I want to apply Arnold's cat map to my matrix. Here is my implementation:
import numpy as np
def cat_mapping(matrix, MAX):
width, height = matrix.shape
transformed_matrix = np.empty([width, height]).astype(np.uint8)
counter = 1
x = np.repeat(np.arange(width).reshape(-1, 1), height, axis=-1).T
y = np.repeat(np.arange(height).reshape(-1, 1), width, axis=-1)
nx = (2 * x + y) % width
ny = (x + y) % height
while counter <= MAX:
transformed_matrix[ny, nx] = matrix[y, x]

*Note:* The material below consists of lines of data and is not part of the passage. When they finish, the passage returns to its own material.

(* ===== verification/UpstreamPool.v ===== *)
(** * UpstreamPool: the shared pool of upstream connections
    (proxy-core/src/upstream_pool.rs)

    The pool is shared by all request tasks.  Its state is the heap of
    connections (an [Arc] is an index into it), the entries per key, the pending
    dials and the dials reserved under the limit.  A task is in one of the
    phases of [get_or_connect]; each region under the lock of the connections is
    one step, everything else may happen in between.  The wake-ups of [Notify]
    only say when a queued task tries again: a queued task may try at any time. *)

From S2P Require Import Prelude Errors.

Definition MAX_H1_CONNECTIONS_PER_KEY : nat := 4.

(** ** State *)

(** Scheme, host and port *)
Definition UpstreamKey : Type := str * str * Z.

(** A pooled connection: [sender_closed] is hyper's view of its sender, [locked]
    whether a lease holds its sender, [driver] whether its task still runs. *)
Record PooledConnection := {
  is_h1 : bool;
  closed : bool;
  sender_closed : bool;
  locked : bool;
  last_used : Z;
  driver : bool
}.

(** The phase of a request task.  A dialing task owns its registration in
    [pending] (the identity of its channel) and its reservation.  [Rejected] found
    the connection it pushed taken and waits for the lock to evict it. *)
Inductive Task :=
  | Choosing (key : UpstreamKey)
  | Queued (key : UpstreamKey)
  | Waiting (key : UpstreamKey) (channel : Z)
  | Dialing (key : UpstreamKey) (channel : option Z) (reserved_h1 : bool)
  | Pushed (key : UpstreamKey) (channel : option Z) (reserved_h1 : bool) (conn : nat)
  | Rejected (key : UpstreamKey) (channel : option Z) (reserved_h1 : bool) (conn : nat)
  | Leased (key : UpstreamKey) (conn : nat)
  | Finished.

Record Pool := {
  heap : list PooledConnection;
  connections : gmap UpstreamKey (list nat);
  pending : gmap UpstreamKey Z;
  h1_connecting : gmap UpstreamKey nat;
  next_channel : Z;
  tasks : list Task
}.

Definition new_pool : Pool :=
  {| heap := []; connections := ∅; pending := ∅; h1_connecting := ∅; next_channel := 0; tasks := [] |}.

(** ** Connections *)

Definition mark_closed (c : PooledConnection) : PooledConnection :=
  if is_h1 c then
    {| is_h1 := true; closed := true; sender_closed := sender_closed c; locked := locked c;
       last_used := last_used c; driver := driver c |}
  else c.

Definition abort_driver (c : PooledConnection) : PooledConnection :=
  if is_h1 c then
    {| is_h1 := true; closed := closed c; sender_closed := sender_closed c; locked := locked c;
       last_used := last_used c; driver := false |}
  else c.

matrix = transformed_matrix
if counter != MAX:
transformed_matrix = np.empty([width, height])
counter = counter + 1
return transformed_matrix
Which work perfectly. But when the size of the array increase >10000
with bigger iteration value MAX
, this implementation became really slow. Even I use numba
, but the result is not satisfactory.
I was thinking, can the transformation could be broken into smaller part and combine the result like Divide and Conquer does?
Update
@JeromeRichard helped to make it faster using numba
which is nice. But, I think, is it become more faster if somehow we manage to implement DC paradigm?. I tried to implement with some demo data like this:
def split(matrix):
row, col = matrix.shape
row2, col2 = row//2, col//2
return matrix[:row2, :col2], matrix[:row2, col2:], matrix[row2:, :col2], matrix[row2:, col2:]

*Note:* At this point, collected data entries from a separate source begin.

(* ===== verification/RuleTypes.v ===== *)
(** * RuleTypes: the rule records (proxy-core/src/rules/types.rs and the request
    fields of proxy-core/src/types.rs the rules look at), stage and method
    matching, and the stable priority order. *)

From S2P Require Import Prelude Str Patterns JsonPath.

(** ** Definitions *)

Record RewriteRuleMatch := {
  rm_methods : list str;
  rm_stage : str;
  rm_url_pattern : str;
  rm_match_type : option str
}.

(** [actions] and [payload] are JSON; their numbers are not looked at here. *)
Record RewriteRule {number : Type} := {
  rw_actions : option (list (@value number));
  rw_id : str;
  rw_enabled : bool;
  rw_name : str;
  rw_note : option str;
  rw_priority : Z;
  rw_match : RewriteRuleMatch;
  rw_rewrite_type : str;
  rw_workspace_id : str;
  rw_payload : @value number
}.
Arguments RewriteRule number : clear implicits.

Record MapRule := {
  map_id : str;
  map_enabled : bool;
  map_mode : str;
  map_name : str;
  map_note : option str;
  map_preserve_path : bool;
  map_preserve_query : bool;
  map_priority : Z;
  map_source_pattern : str;
  map_target_value : str;
  map_match_type : option str;
  map_workspace_id : str
}.

(** [packet_loss_ratio] is an [f32]: its bit pattern. *)
Record ThrottleProfileData := {
  tp_id : str;
  tp_download_kbps : Z;
  tp_enabled : bool;
  tp_latency_ms : Z;
  tp_name : str;
  tp_note : option str;
  tp_packet_loss_ratio : Z;
  tp_preset : bool;
  tp_upload_kbps : Z;
  tp_workspace_id : str
}.

Record ThrottleRuleData := {
  tr_id : str;
  tr_enabled : bool;
  tr_methods : list str;
  tr_name : str;
  tr_note : option str;
  tr_priority : Z;
  tr_profile_id : str;
  tr_stage : str;
  tr_url_pattern : str;
  tr_match_type : option str;
  tr_workspace_id : str
}.

Record ThrottleTrace := {
  tt_body_bytes : Z;
  tt_delay_ms : Z;
  tt_latency_ms : Z;
  tt_message : option str;
  tt_outcome : str;
  tt_profile_id : str;
  tt_profile_name : str;
  tt_rule_id : option str;
  tt_rule_name : option str;
  tt_sequence : Z;
  tt_stage : str;
  tt_transfer_delay_ms : Z
}.

Record ThrottleRuntimeStats := {
  dropped_requests : Z;
  matched_requests : Z;
  request_delay_ms : Z;
  response_delay_ms : Z
}.

Record ThrottleRuntimeSelection := {
  sel_profile : ThrottleProfileData;
  sel_rule : option ThrottleRuleData
}.

Record ThrottleFailure := { tf_error : str; tf_trace : ThrottleTrace }.

(** The parts of [ParsedProxyRequest] rule selection reads: the URL as text. *)
Record RequestView := { rq_method : str; rq_url : str; rq_host : str }.

Definition method_matches (methods : list str) (method : str) : bool :=
  bool_decide (methods = []) || existsb (fun c => eq_ignore_ascii_case c method) methods.

Definition rule_stage_matches (rule_stage current_stage : str) : bool :=
  let normalized := trim rule_stage in
  bool_decide (normalized = [])
  || eq_ignore_ascii_case normalized (lit "both")
  || eq_ignore_ascii_case normalized (lit "either")
  || eq_ignore_ascii_case normalized current_stage.

Definition host_lock_matches (host_lock : option str) (request_host : str) : bool :=
  match host_lock with
  | None => true
  | Some locked => eq_ignore_ascii_case locked request_host
  end.

(** [v.sort_by_key(|r| Reverse(key(r)))]: a stable sort, highest key first. *)
Fixpoint insert_desc {A} (key : A → Z) (x : A) (l : list A) : list A :=
  match l with
  | [] => [x]
  | y :: l' => if key y <=? key x then x :: l else y :: insert_desc key x l'
  end.

Fixpoint sort_desc {A} (key : A → Z) (l : list A) : list A :=
  match l with
  | [] => []
  | x :: l => insert_desc key x (sort_desc key l)
  end.

(** ** Lemmas: the priority order *)

Section SortDesc.
  Context {A : Type} (key : A → Z).

Lemma insert_desc_perm x l : insert_desc key x l ≡ₚ x :: l.
Proof.
  induction l as [|y l IH]; cbn; [done|]. destruct (_ <=? _); [done|]. rewrite IH. constructor.
Qed.

Lemma sort_desc_perm l : sort_desc key l ≡ₚ l.
Proof. induction l as [|x l IH]; cbn; [done|]. by rewrite insert_desc_perm, IH. Qed.

Lemma sort_desc_elem x l : x ∈ sort_desc key l ↔ x ∈ l.
Proof. by rewrite sort_desc_perm. Qed.

(** Every element is at least as high as those after it. *)
Fixpoint descending (l : list A) : Prop :=
  match l with
  | [] => True
  | x :: l => Forall (fun y => key y <= key x) l ∧ descending l
  end.

Lemma insert_desc_descending x l : descending l → descending (insert_desc key x l).
Proof.
  induction l as [|y l IH]; cbn; [done|]. intros [Hy Hl].
  destruct (key y <=? key x) eqn:H; breflect.
  - split; [|done]. constructor; [done|]. eapply Forall_impl; [done|]. cbn. intros; lia.
  - split; [|by apply IH]. rewrite insert_desc_perm. constructor; [lia | done].
Qed.

Lemma sort_desc_descending l : descending (sort_desc key l).
Proof. induction l as [|x l IH]; cbn; [done|]. by apply insert_desc_descending. Qed.

(** Elements of equal priority keep their order. *)
Lemma insert_desc_stable k x l :
  descending l →
  List.filter (fun y => key y =? k) (insert_desc key x l) =
  List.filter (fun y => key y =? k) (x :: l).
Proof.
  induction l as [|y l IH]; [done|]. intros [Hy Hl]. cbn [insert_desc].
  destruct (key y <=? key x) eqn:H; [done|]. breflect. cbn [List.filter]. rewrite IH by done.
  cbn [List.filter]. destruct (key y =? k) eqn:Hk; [|done].
  destruct (key x =? k) eqn:Hx; [breflect; lia | done].
Qed.

Lemma sort_desc_stable k l :
  List.filter (fun y => key y =? k) (sort_desc key l) = List.filter (fun y => key y =? k) l.
Proof.
  induction l as [|x l IH]; [done|]. cbn [sort_desc].
  rewrite insert_desc_stable by apply sort_desc_descending. cbn. by rewrite IH.
Qed.

(** [first_highest l x]: [x] is the first of the elements of highest priority. *)
Definition first_highest (l : list A) (x : A) : Prop :=
  ∃ l1 l2, l = l1 ++ x :: l2 ∧ Forall (fun y => key y < key x) l1 ∧
           Forall (fun y => key y <= key x) l2.

Lemma sort_desc_head l :
  match sort_desc key l with
  | [] => l = []
  | x :: _ => first_highest l x
  end.
Proof.
  induction l as [|x l IH]; [done|]. cbn [sort_desc].
  destruct (sort_desc key l) as [|y r] eqn:Hs; cbn [insert_desc].
  - subst l. exists [], []. done.
  - destruct IH as (l1 & l2 & -> & H1 & H2). destruct (key y <=? key x) eqn:H; breflect.
    + exists [], (l1 ++ y :: l2). split; [done|]. split; [constructor|].
      apply Forall_app. split; [eapply Forall_impl; [done|]; cbn; lia|].
      constructor; [lia|]. eapply Forall_impl; [done|]; cbn; lia.
    + exists (x :: l1), l2. split; [done|]. split; [by constructor|done].
Qed.

End SortDesc.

main = np.arange(1000*1000).reshape(1000,1000)
a,b,c,d = split(main)
a = cat_mapping_fast(a,100)
b = cat_mapping_fast(b,100)
c = cat_mapping_fast(c,100)
d = cat_mapping_fast(d,100)
np.vstack((np.hstack((a, b)), np.hstack((c, d))))
But I couldn't come up with deeper recursion because of "How to merge them?".
Any solution or hint will be appreciated.